Due to harvesting delays, hundreds of thousands of cauliflowers at a cut price will soon hit the supermarket shelves.
On Christmas dinner tables, the humble white vegetable is often a favourite of family members.
However, farmers claim their cauliflower crops have just begun to bloom, as they are typically harvested around October 31st.
The late harvest was blamed by growers on “some of the most difficult growing conditions in many years”. To meet festive demands, retailers had to import cauliflowers from Europe.
However, consumers will now benefit from Tesco’s reduction in the cost of this vegetable to help clear out the surplus after Christmas.
This means that cauliflowers will sell for 30% less than usual over the next two weeks for savvy buyers.
Harvesting delays have caused hundreds of thousands to be cut from cauliflowers.
According to farmers, their cauliflower crop, usually harvested in October at the end, has just begun to flower.

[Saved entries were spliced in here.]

Lemma op_output_owner_witness :
  let e := demo_op_env demo_answer in
  let s := op_session (lit "GET") (op_path demo_id) (lit "eve") in
  match mget demo_id (_proc_coll demo_manager) with
  | Some pd =>
      if decide (_user pd = Http._user s) then
        forall out fs', get_chunk true (oe_answer e) (oe_open e) (oe_einval e) ∅ (oe_later e ∅) (Http._user s) demo_id = Ok (out, fs') ->
        exists s', process e s ∅ =
            Ok (s', fs', if decide (out = lit "END")
                         then [wire (CHUNKER_DELETE_FORMAT demo_id (Http._user s))] else []) /\
          resp_get s' HTTP_RESP_CODE = segment_code out /\
          (segment_code out = lit "200" ->
             resp_get s' HTTP_BODY = out /\ _verbatim_body (_response s') = true /\
             resp_get s' HTTP_RESP_CONTENT_TYPE = lit "text/plain")
      else exists s', process e s ∅ = Ok (s', ∅, []) /\ resp_get s' HTTP_RESP_CODE = lit "410"
  | None => exists s', process e s ∅ = Ok (s', ∅, []) /\ resp_get s' HTTP_RESP_CODE = lit "410"
  end.
Proof.
  intros e s.
  apply (op_output_owner e s ∅ demo_id [] (fun _ _ => false) demo_manager ∅ 9 3);
    [by_compute | by_compute | by vm_compute | done | done | apply demo_entries | done | done].
Defined.

(** ** Ending a command *)

(** A DELETE ends any command.  Any user's request for the path of
    any token is answered 200 (no status is set) with an empty message, and
    the message it sends makes the daemon kill the command of that token,
    whoever started it. *)
Theorem op_delete_any_user (e : op_env) (s : Session) (fs : files) (token : str)
    (stack : str) (ex : str -> nat -> bool) (m : ChunkerManager) (dfs : files) (t sock : N) :
  op_request s (lit "DELETE") (op_path token) -> token_request s token -> sock <> 0%N ->
  oe_init e 0 = true -> oe_write e 0 = true ->
  exists s' msg, process e s fs = Ok (s', fs, [msg]) /\
    resp_get s' HTTP_RESP_CODE = resp_get s HTTP_RESP_CODE /\
    ChunkerManager.process stack ex m dfs t sock (take 1024 msg) = kill_process stack ex m dfs token.
Proof.
  intros Hr Htr Hsock Hi Hw. pose proof Htr as (Hslash & Hlen & Hct & Hcu & Hu & _).
  assert (token <> []) as Htn by (by intros ->).
  assert (kill true (Http._user s) token = Ok (Some (wire (CHUNKER_DELETE_FORMAT token (Http._user s))))) as Hk.
  { unfold kill. rewrite decide_False by naive_solver. unfold sprintf_into.
    rewrite decide_True by (apply (token_request_fits s); [done | by_compute]). done. }
  rewrite (process_dispatch _ _ _ _ _ Hr), !decide_False, decide_True by done.
  unfold delete_command, op_path. rewrite rfind_char_app by done. rewrite drop_app_add.
  cbn [drop]. rewrite drop_0, decide_False, Hi, Hw, Hk by lia. cbn [res_bind].
  eexists _, _. split; [done|]. split; [by apply resp_get_set_ne|]. by eapply delete_any_user.
Qed.

Lemma op_delete_any_user_witness :
  exists s' msg,
    process (demo_op_env demo_answer) (op_session (lit "DELETE") (op_path demo_id) (lit "eve")) ∅ =
      Ok (s', ∅, [msg]) /\
    resp_get s' HTTP_RESP_CODE =
      resp_get (op_session (lit "DELETE") (op_path demo_id) (lit "eve")) HTTP_RESP_CODE /\
    ChunkerManager.process [] (fun _ _ => false) demo_manager {[ pid_file demo_id := lit "42" ]} 9 3
      (take 1024 msg) =
    kill_process [] (fun _ _ => false) demo_manager {[ pid_file demo_id := lit "42" ]} demo_id.
Proof. apply (op_delete_any_user (demo_op_env demo_answer)); [by_compute.. | done | done]. Defined.

(** ** The list *)

Lemma op_list_body (e : op_env) (s : Session) (fs : files)
    (stack : str) (ex : str -> nat -> bool) (m : ChunkerManager) (dfs : files) (t sock : N) :
  op_request s (lit "GET") OP_REQ_ROOT -> clean (Http._user s) -> Http._user s <> [] ->
  length (Http._user s) < 900 -> sock <> 0%N ->
  oe_init e 0 = true -> oe_write e 0 = true -> oe_answer e = daemon stack ex m dfs t sock ->
  let own := (filter (owned (Http._user s)) (_proc_coll m)).*2 in
  Forall plain_entry own -> length (process_list m (Http._user s)) < reply_size ->
  exists s', process e s fs = Ok (s', fs, []) /\
    resp_get s' HTTP_BODY =
    match own with
    | [] => []
    | _ => lit "{" ++ array_member (lit "process",
                        (fun pd => list_entry (client_view (oe_indeterminate e) pd)) <$> own) ++ lit "}"
    end.
Proof.
  intros (Hauth & Hm & Hp) Hc Hu Hul Hsock Hi Hw Ha own Hown Hlist.
  unfold process. rewrite Hm, Hp, decide_False by done.
  rewrite !(decide_False (P := OP_REQ_ROOT = [])), !(decide_False (P := length OP_REQ_ROOT < _)) by (done || lia).
  rewrite (decide_False (P := lit "GET" = lit "POST")), (decide_True (P := lit "GET" = lit "GET")),
    (decide_True (P := OP_REQ_ROOT = OP_REQ_ROOT)) by done.
  unfold get_list. rewrite Hi, Hw, Ha.
  rewrite listing_roundtrip; [| done.. | | done | done].
  2: { unfold CHUNKER_PROCESS_FORMAT. rewrite request_format_length. destruct Hc.
       rewrite (cstr_id (Http._user s)) by done. change (length (request_format (lit "process") [] [])) with 64.
       change (length (cstr _)) with 6. lia. }
  cbn [res_bind]. eexists. split; [done|]. unfold set_json. rewrite resp_get_set_eq.
  fold own. rewrite json_serialize_members.
  2: { apply json_flat_add_all, json_flat_new. }
  rewrite add_all_new by done.
  assert (filter (fun v => v <> []) (list_entry <$> (client_view (oe_indeterminate e) <$> own)) =
          (fun pd => list_entry (client_view (oe_indeterminate e) pd)) <$> own) as ->.
  { clear. induction own as [|pd own IH]; [done|]. rewrite !fmap_cons, filter_cons, decide_True by done.
    by rewrite IH. }
  destruct own as [|pd own']; [done|]. cbn [fmap list_fmap]. unfold json_members. cbn [_array _value mset].
  rewrite list_fmap_id. done.
Qed.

Tesco’s produce buying manager Sam Miller said that cauliflower, one of Christmas’ most popular vegetables, is what they order for December.
“Back in November we learned that our suppliers wouldn’t be able fulfill our orders because of crop failures causing serious issues on the entire UK market.
“The good news is, a bumper crop British cauliflowers are ready to go now and we were thrilled to make sure they don’t go to waste.”
According to vegetable suppliers, the cauliflower is in the mustard family and flowers usually in October or November in time for Christmas meals.
TH Clements is a Lincolnshire-based grower who says that their crops did not flower in time for Christmas.
It was believed that the lack of cold nights between August and September caused the delay in brassica growth in the UK.
To meet the festive demand, supermarkets had to import vegetables from France and Spain because of the shortage.
Richard Mowbray (commercial director, TH Clements) said, “We experienced the most difficult growing conditions in many years. It’s really hit us hard, as we didn’t get to the major Christmas market.”
“The cauliflower is cool-weather vegetable. The season began badly in August/September because we didn’t have any cold nights which were essential for growth.
“The plants failed to flower at the correct time which was the beginning of November or the end October.
TH Clements is a grower based in Spalding, Lincolnshire. He claims that their crops failed to flower on the Christmas season. A lack of cold nights between August and September caused the delay in brassica growth in the UK, according to the growers.
“Instead, they began flowering around December which was a bit late for their schedule.
“Now we have large quantities of cauliflowers, and some of these would be going waste if Tesco had not intervened.”
Tesco pledged help to manage surpluses and purchased an additional 500,000 cauliflowers directly from grower TH Clements.
For the next two weeks, the cauliflowers that are being finally harvested will sell for 49p instead of the usual price of 79p.